Dans la plupart des éditions italiennes de la Vita nuova, le texte du poème est suivi d’un appendice comprenant : altre rime spettanti alla Vita nuova. Toutes ces poésies (rime), sonnets, canzoni, etc., ne tiennent pas une place égale dans le poème. J’ai reproduit dans les Commentaires celles qui m’ont paru se rattacher plus directement à tels ou tels chapitres, c’est-à-dire aux circonstances qui y sont relatées.

C’est donc aux premières années qui ont suivi la mort de Béatrice qu’il faut rapporter ce travail de reconstruction. On s’accorde généralement à le placer vers les années 1291 et 1292, ainsi que la composition de la prose, qui enveloppe la poésie comme la chair d’un fruit en enveloppe le noyau.

Il est probable qu’il a retouché les produits de ses inspirations journalières, et on ne saurait douter qu’il n’y ait introduit après coup plus d’une interpolation, car il y a plusieurs passages de la Vita nuova dont l’interprétation ne paraît possible que moyennant une telle supposition.

Cette prose nous aide à établir la filiation des circonstances qui ont sollicité ou inspiré les pièces poétiques. Elle n’est souvent que comme la préparation de celles-ci, et le même récit peut se reproduire ainsi sous deux formes successives. Quelquefois aussi cette double expression d’événemens ou d’impressions identiques se présente sous des formes un peu différentes. C’est comme un motif musical que le compositeur répète dans un ton différent ou avec des développemens nouveaux.


V


Cette traduction est absolument littérale. On reconnaîtra aisément que le traducteur a sacrifié plus d’une fois les exigences du style moderne au scrupule de s’écarter le moins possible d’un style encore médiéval, mais alors nouveau, dolce stil nuovo, qui est un des charmes de cette œuvre. Il s’est contenté de conserver la coupe des morceaux rimés. C’est tout ce qu’il pouvait faire, toute tentative de reproduire en vers une œuvre poétique ne pouvant que compromettre la fidélité de la traduction, en raison des nécessités et des procédés d’une prosodie tout autre que celle du modèle. Et la pensée du Poète est toujours si nette et si concise qu’il n’a été que très rarement nécessaire d’intervertir l’ordre de leur alignement.

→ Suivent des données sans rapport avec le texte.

Lemma normalise_by_density_keeps (hsml : R) (d : sph_particle_data) :
  let d' := fst (normalise_by_density hsml d) in
  Density d' = Density d /\ Rot d' = Rot d /\ Pressure d' = Pressure d
  /\ Entropy d' = Entropy d /\ DtEntropy d' = DtEntropy d
  /\ VelPred d' = VelPred d.
Proof.
  cbv zeta. destruct (Rlt_dec 0 (Density d)) as [Hrho | Hrho].
  - pose proof (normalise_by_density_pos hsml d Hrho) as E. cbv zeta in E.
    destruct (Rot d) as [[rot0 rot1] rot2] eqn:ER. rewrite E. simpl.
    repeat split; auto.
  - rewrite normalise_by_density_skip by lra. simpl. repeat split.
Qed.

(** X7.  [density_post_process] writes the gas state of a gas particle
    and the black-hole state of a black hole, and nothing else: the
    identity, type, position, mass, time bin, smoothing length,
    neighbour count, flag and SwallowID are kept, the gas density,
    rotation, entropy and predicted velocity are kept, and a particle
    that is neither gas nor a compiled-in black hole is returned as it
    is. *)
Theorem post_process_keeps (p : particle_data) :
  let p' := fst (post_process p) in
  (ID p' = ID p /\ Type_ p' = Type_ p /\ Pos p' = Pos p /\ Mass p' = Mass p
   /\ TimeBin p' = TimeBin p /\ Ti_begstep p' = Ti_begstep p
   /\ Hsml p' = Hsml p /\ NumNgb p' = NumNgb p
   /\ DensityIterationDone p' = DensityIterationDone p
   /\ SwallowID p' = SwallowID p)
  /\ (Density (sph p') = Density (sph p) /\ Rot (sph p') = Rot (sph p)
      /\ Entropy (sph p') = Entropy (sph p)
      /\ DtEntropy (sph p') = DtEntropy (sph p)
      /\ VelPred (sph p') = VelPred (sph p))
  /\ (Type_ p <> 0%Z -> sph p' = sph p)
  /\ (BLACK_HOLES && (Type_ p =? 5)%Z = false -> bh p' = bh p)
  /\ (Type_ p <> 0%Z -> BLACK_HOLES && (Type_ p =? 5)%Z = false -> p' = p).
Proof.
  cbv zeta. rewrite post_process_fst. cbv zeta.
  pose proof (normalise_by_density_keeps (Hsml p) (sph p)) as K.
  cbv zeta in K. destruct K as (K1 & K2 & K3 & K4 & K5 & K6).
  destruct (Type_ p =? 0)%Z eqn:Et.
  - apply Z.eqb_eq in Et.
    assert ((Type_ (set_sph (update_pressure p
               (fst (normalise_by_density (Hsml p) (sph p)))) p) =? 5)%Z
            = false) as E5 by (simpl; now rewrite Et).
    rewrite E5, andb_false_r. simpl.
    repeat split; auto; try contradiction.
  - apply Z.eqb_neq in Et.
    destruct (BLACK_HOLES && (Type_ p =? 5)%Z) eqn:Eb; simpl.
    + repeat split; auto; discriminate.
    + repeat split; auto.
Qed.

Lemma post_process_core (p : particle_data) :
  Type_ (fst (post_process p)) = Type_ p
  /\ Hsml (fst (post_process p)) = Hsml p
  /\ NumNgb (fst (post_process p)) = NumNgb p
  /\ DensityIterationDone (fst (post_process p)) = DensityIterationDone p.
Proof.
  rewrite post_process_fst. cbv zeta.
  destruct (Type_ p =? 0)%Z; destruct (BLACK_HOLES && _); simpl; auto.
Qed.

La seule modification que je me sois permise dans la construction générale de l’œuvre a été de renvoyer aux Commentaires les analyses scolastiques qui accompagnent chacun des poèmes. Il m’a semblé que cette dichotomie glaciale n’était pas à sa place parmi ces lignes de grâce et d’émotion. Mais on la retrouvera fidèlement reproduite dans les commentaires se rapportant à chacun des chapitres.

Le présent travail n’est pas une œuvre d’érudition. Il a été fait sur le texte de Fraticelli et sur celui de Giuliani. Les textes qu’ont pu suivre ces savans éditeurs de la Vita nuova avaient dû subir avant eux bien des vicissitudes. Je ne sais si tous les efforts de l’érudition italienne parviendront à les rétablir dans leur pureté primitive : il y a longtemps qu’on y travaille. Un récent fascicule publié par la Società Dantesca Italiana[18] nous fournit un grand nombre d’exemples des variantes infinies qu’ont pu y introduire les erreurs, les inattentions, les fantaisies de nombreuses générations de copistes. Il m’a paru que ces variantes et ces corrections portaient surtout sur des lettres ou des syllabes, rarement sur des mots entiers, sans parler de la ponctuation qui a dû être bien souvent défectueuse. Mais il ne m’a pas semblé que les intentions de l’auteur aient eu beaucoup à en souffrir. Et ce qui doit nous intéresser ici, c’est uniquement ses sentimens, sa pensée, son imagination.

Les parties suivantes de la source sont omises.